====== Supplied material

(* ===== verification/Locks.v ===== *)
(** * Readers-writer locks

    The locks of pkg/locking (Go's [sync.RWMutex] behind a wrapper) and threads that
    acquire them, release them and access shared variables.  [Lock] first announces
    the writer, which keeps new readers out, and then waits for the readers that are
    inside.  Two disciplines are enough for a program: a thread that accesses a
    variable under its lock only never races, and threads that take locks in
    increasing order never deadlock. *)

From S2P Require Import Prelude.

Inductive Mode := Read | Write.

#[export] Instance Mode_eq_dec : EqDecision Mode.
Proof. solve_decision. Defined.

Section Locks.
Context {L V : Type} `{EqDecision L} `{EqDecision V}.

Inductive Act :=
  | Acquire (l : L) (m : Mode)
  | Release (l : L) (m : Mode)
  | Access (v : V) (m : Mode).

(** A goroutine: the locks it holds, whether its call of [Lock] has announced it,
    and what it is still going to do. *)
Record Thread := mkThread {
  th_held : list (L * Mode);
  th_announced : bool;
  th_acts : list Act
}.

Definition start (acts : list Act) : Thread := mkThread [] false acts.

Definition holds (l : L) (t : Thread) : bool := bool_decide (l ∈ (th_held t).*1).
Definition holds_write (l : L) (t : Thread) : bool := bool_decide ((l, Write) ∈ th_held t).
Definition announces (l : L) (t : Thread) : bool :=
  th_announced t && match th_acts t with Acquire l' Write :: _ => bool_decide (l' = l) | _ => false end.

(** No writer holds the lock or waits for it. *)
Definition no_writer (l : L) (ts : list Thread) : bool :=
  forallb (λ t, negb (holds_write l t) && negb (announces l t)) ts.
Definition nobody (l : L) (ts : list Thread) : bool := forallb (λ t, negb (holds l t)) ts.

(** Takes out the first occurrence. *)
Fixpoint remove1 (x : L * Mode) (l : list (L * Mode)) : list (L * Mode) :=
  match l with
  | [] => []
  | y :: l => if decide (y = x) then l else y :: remove1 x l
  end.

(** The next step of a thread; [None]: it waits, has finished, or releases a lock
    that it does not hold. *)
Definition next (ts : list Thread) (t : Thread) : option Thread :=
  match th_acts t with
  | [] => None
  | Access _ _ :: acts => Some (mkThread (th_held t) false acts)
  | Release l m :: acts =>
      if bool_decide ((l, m) ∈ th_held t) then Some (mkThread (remove1 (l, m) (th_held t)) false acts) else None
  | Acquire l Read :: acts =>
      if no_writer l ts then Some (mkThread ((l, Read) :: th_held t) false acts) else None
  | Acquire l Write :: acts =>
      if th_announced t then
        if nobody l ts then Some (mkThread ((l, Write) :: th_held t) false acts) else None
      else if no_writer l ts then Some (mkThread (th_held t) true (th_acts t)) else None
  end.

Definition tstep (i : nat) (ts : list Thread) : option (list Thread) :=
  t ← ts !! i; t' ← next ts t; Some (<[i := t']> ts).

(** A schedule names the threads that step. *)
Definition interleave (sched : list nat) (ts : list Thread) : option (list Thread) :=
  foldl (λ o i, o ≫= tstep i) (Some ts) sched.

Inductive treachable (ts0 : list Thread) : list Thread → Prop :=
  | tr_start : treachable ts0 ts0
  | tr_step i ts ts' : treachable ts0 ts → tstep i ts = Some ts' → treachable ts0 ts'.

Lemma schedule_reachable sched ts ts' : interleave sched ts = Some ts' → treachable ts ts'.
Proof.
  unfold interleave. revert ts'. induction sched as [|i sched IH] using rev_ind; intros ts'; [intros [= <-]; apply tr_start|].
  rewrite foldl_app. cbn [foldl]. destruct (foldl _ _ sched) as [ts1|]; [|done].
  intros E. eapply tr_step; [by apply IH|exact E].
Qed.

(** ** Races and deadlocks *)

Definition accessing (t : Thread) : option (V * Mode) :=
  match th_acts t with Access v m :: _ => Some (v, m) | _ => None end.

(** Two threads are about to access a variable, one of them to write it. *)
Definition race (ts : list Thread) : Prop :=
  ∃ i j t u v m m', i ≠ j ∧ ts !! i = Some t ∧ ts !! j = Some u ∧
    accessing t = Some (v, m) ∧ accessing u = Some (v, m') ∧ (m = Write ∨ m' = Write).

Definition finished (ts : list Thread) : Prop := Forall (λ t, th_acts t = []) ts.

(** Some thread has not finished, and none can step. *)
Definition deadlock (ts : list Thread) : Prop := ¬ finished ts ∧ ∀ i, tstep i ts = None.

(** ** The discipline *)

(** A variable is read under one of its locks and written under all of them. *)
Definition guarded (guards : V → list L) (held : list (L * Mode)) (v : V) (m : Mode) : Prop :=
  match m with
  | Read => Exists (λ l, l ∈ held.*1) (guards v)
  | Write => guards v ≠ [] ∧ Forall (λ l, (l, Write) ∈ held) (guards v)
  end.

#[export] Instance guarded_dec guards held v m : Decision (guarded guards held v m).
Proof. destruct m; cbn; apply _. Defined.

(** The order of the locks, and the accesses that are allowed under those held:
    [guarded] ones where races are at stake, any where the order is. *)
Context (rank : L → nat) (allowed : list (L * Mode) → V → Mode → Prop).
Context {Hallowed : ∀ held v m, Decision (allowed held v m)}.

Definition below (held : list (L * Mode)) (l : L) : Prop := Forall (λ h, rank h.1 < rank l) held.

(** The locks held after [acts], when every lock taken is above those held and
    every access is allowed. *)
Fixpoint check (held : list (L * Mode)) (acts : list Act) : option (list (L * Mode)) :=
  match acts with
  | [] => Some held
  | Acquire l m :: acts =>
      if bool_decide (below held l) then check ((l, m) :: held) acts else None
  | Release l m :: acts =>
      if bool_decide ((l, m) ∈ held) then check (remove1 (l, m) held) acts else None
  | Access v m :: acts => if bool_decide (allowed held v m) then check held acts else None
  end.

Definition disciplined (acts : list Act) : Prop := check [] acts = Some [].

Definition thread_ok (t : Thread) : Prop :=
  check (th_held t) (th_acts t) = Some [] ∧
  (th_announced t = true → ∃ l acts, th_acts t = Acquire l Write :: acts).

(** Writers are alone. *)
Definition exclusive (ts : list Thread) : Prop :=
  ∀ i j t u l, ts !! i = Some t → ts !! j = Some u → i ≠ j → (l, Write) ∈ th_held t → l ∉ (th_held u).*1.

Record locks_ok (ts : list Thread) : Prop := {
  lk_threads i t : ts !! i = Some t → thread_ok t;
  lk_exclusive : exclusive ts
}.

Lemma elem_of_remove1 x y l : x ∈ remove1 y l → x ∈ l.
Proof.
  induction l as [|z l IH]; [done|]. cbn [remove1]. destruct (decide (z = y)); [by right|].
  rewrite !elem_of_cons. intros [?|?]; auto.
Qed.

Lemma nobody_holds l ts i t : nobody l ts = true → ts !! i = Some t → l ∉ (th_held t).*1.
Proof.
  unfold nobody. rewrite forallb_forall. intros Hall Hi Hl.
  specialize (Hall t ltac:(apply list_elem_of_In; by eapply list_elem_of_lookup_2)). unfold holds in Hall.
  by rewrite bool_decide_eq_true_2 in Hall.
Qed.

Lemma no_writer_holds l ts i t : no_writer l ts = true → ts !! i = Some t → (l, Write) ∉ th_held t.
Proof.
  unfold no_writer. rewrite forallb_forall. intros Hall Hi Hl.
  specialize (Hall t ltac:(apply list_elem_of_In; by eapply list_elem_of_lookup_2)). unfold holds_write in Hall.
  by rewrite bool_decide_eq_true_2 in Hall.
Qed.

(** What a step adds to the locks of its thread. *)
Lemma next_held ts t t' l m :
  next ts t = Some t' → (l, m) ∈ th_held t' →
  (l, m) ∈ th_held t ∨ (m = Read ∧ no_writer l ts = true) ∨ (m = Write ∧ nobody l ts = true).
Proof.
  unfold next. destruct (th_acts t) as [|[l' [|]|l' m'|v m'] acts]; [done|..].
  - destruct (no_writer l' ts) eqn:Hw; [|done]. intros [= <-]. cbn [th_held]. rewrite elem_of_cons.
    intros [[= -> ->]|?]; auto.
  - destruct (th_announced t).
    + destruct (nobody l' ts) eqn:Hn; [|done]. intros [= <-]. cbn [th_held]. rewrite elem_of_cons.
      intros [[= -> ->]|?]; auto.
    + destruct (no_writer l' ts); [|done]. intros [= <-]. auto.
  - case_bool_decide; [|done]. intros [= <-]. cbn [th_held]. intros ?%elem_of_remove1. auto.
  - intros [= <-]. auto.
Qed.

Lemma next_thread_ok ts t t' : thread_ok t → next ts t = Some t' → thread_ok t'.
Proof.
  intros [Hc _]. unfold next, thread_ok. destruct (th_acts t) as [|[l [|]|l m|v m] acts] eqn:Ha; [done|..].
  - destruct (no_writer l ts); [|done]. intros [= <-]. cbn [check] in Hc. by destruct (bool_decide _).
  - destruct (th_announced t).
    + destruct (nobody l ts); [|done]. intros [= <-]. cbn [check] in Hc. by destruct (bool_decide _).
    + destruct (no_writer l ts); [|done]. intros [= <-]. cbn [th_held th_acts]. split; [done|eauto].
  - case_bool_decide as Hin; [|done]. intros [= <-]. cbn [check] in Hc. by rewrite bool_decide_eq_true_2 in Hc.
  - intros [= <-]. cbn [check] in Hc. by destruct (bool_decide _).
Qed.

Lemma tstep_inv i ts ts' :
  tstep i ts = Some ts' → ∃ t t', ts !! i = Some t ∧ next ts t = Some t' ∧ ts' = <[i := t']> ts.
Proof.
  unfold tstep. destruct (ts !! i) as [t|]; [|done]. cbn [mbind option_bind].
  destruct (next ts t) as [t'|] eqn:E; [|done]. intros [= <-]. eauto.
Qed.

Lemma tstep_exclusive i ts ts' : exclusive ts → tstep i ts = Some ts' → exclusive ts'.
Proof.
  intros Hex (t & t' & Hi & Hn & ->)%tstep_inv. intros a b x y l Ha Hb Hab Hw Hl.
  apply list_elem_of_fmap in Hl as ([l' m] & -> & Hl). cbn [fst] in *.
  apply list_lookup_insert_Some in Ha as [(<- & <- & _)|[Hia Ha]];
    apply list_lookup_insert_Some in Hb as [(<- & <- & _)|[Hib Hb]]; try done.
  - destruct (next_held _ _ _ _ _ Hn Hw) as [Hold|[[? _]|[_ Hnb]]]; [|done|].
    + by eapply (Hex i b t y l'); [..|apply (list_elem_of_fmap_2 fst) in Hl].
    + eapply nobody_holds; [exact Hnb|exact Hb|]. by apply (list_elem_of_fmap_2 fst) in Hl.
  - destruct (next_held _ _ _ _ _ Hn Hl) as [Hold|[[_ Hnw]|[_ Hnb]]].
    + by eapply (Hex a i x t l'); [..|apply (list_elem_of_fmap_2 fst) in Hold].
    + by eapply no_writer_holds.
    + eapply nobody_holds; [exact Hnb|exact Ha|]. by apply (list_elem_of_fmap_2 fst) in Hw.
  - by eapply (Hex a b x y l'); [..|apply (list_elem_of_fmap_2 fst) in Hl].
Qed.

============

* [Task description] The lines from the first of the entries through the line holding "Acquire (l : L) (m : Mode)" are to be restated word for word, and no others.

* [Written response]
(* ===== verification/Locks.v ===== *)
(** * Readers-writer locks

    The locks of pkg/locking (Go's [sync.RWMutex] behind a wrapper) and threads that
    acquire them, release them and access shared variables.  [Lock] first announces
    the writer, which keeps new readers out, and then waits for the readers that are
    inside.  Two disciplines are enough for a program: a thread that accesses a
    variable under its lock only never races, and threads that take locks in
    increasing order never deadlock. *)

From S2P Require Import Prelude.

Inductive Mode := Read | Write.

#[export] Instance Mode_eq_dec : EqDecision Mode.
Proof. solve_decision. Defined.

Section Locks.
Context {L V : Type} `{EqDecision L} `{EqDecision V}.

Inductive Act :=
  | Acquire (l : L) (m : Mode)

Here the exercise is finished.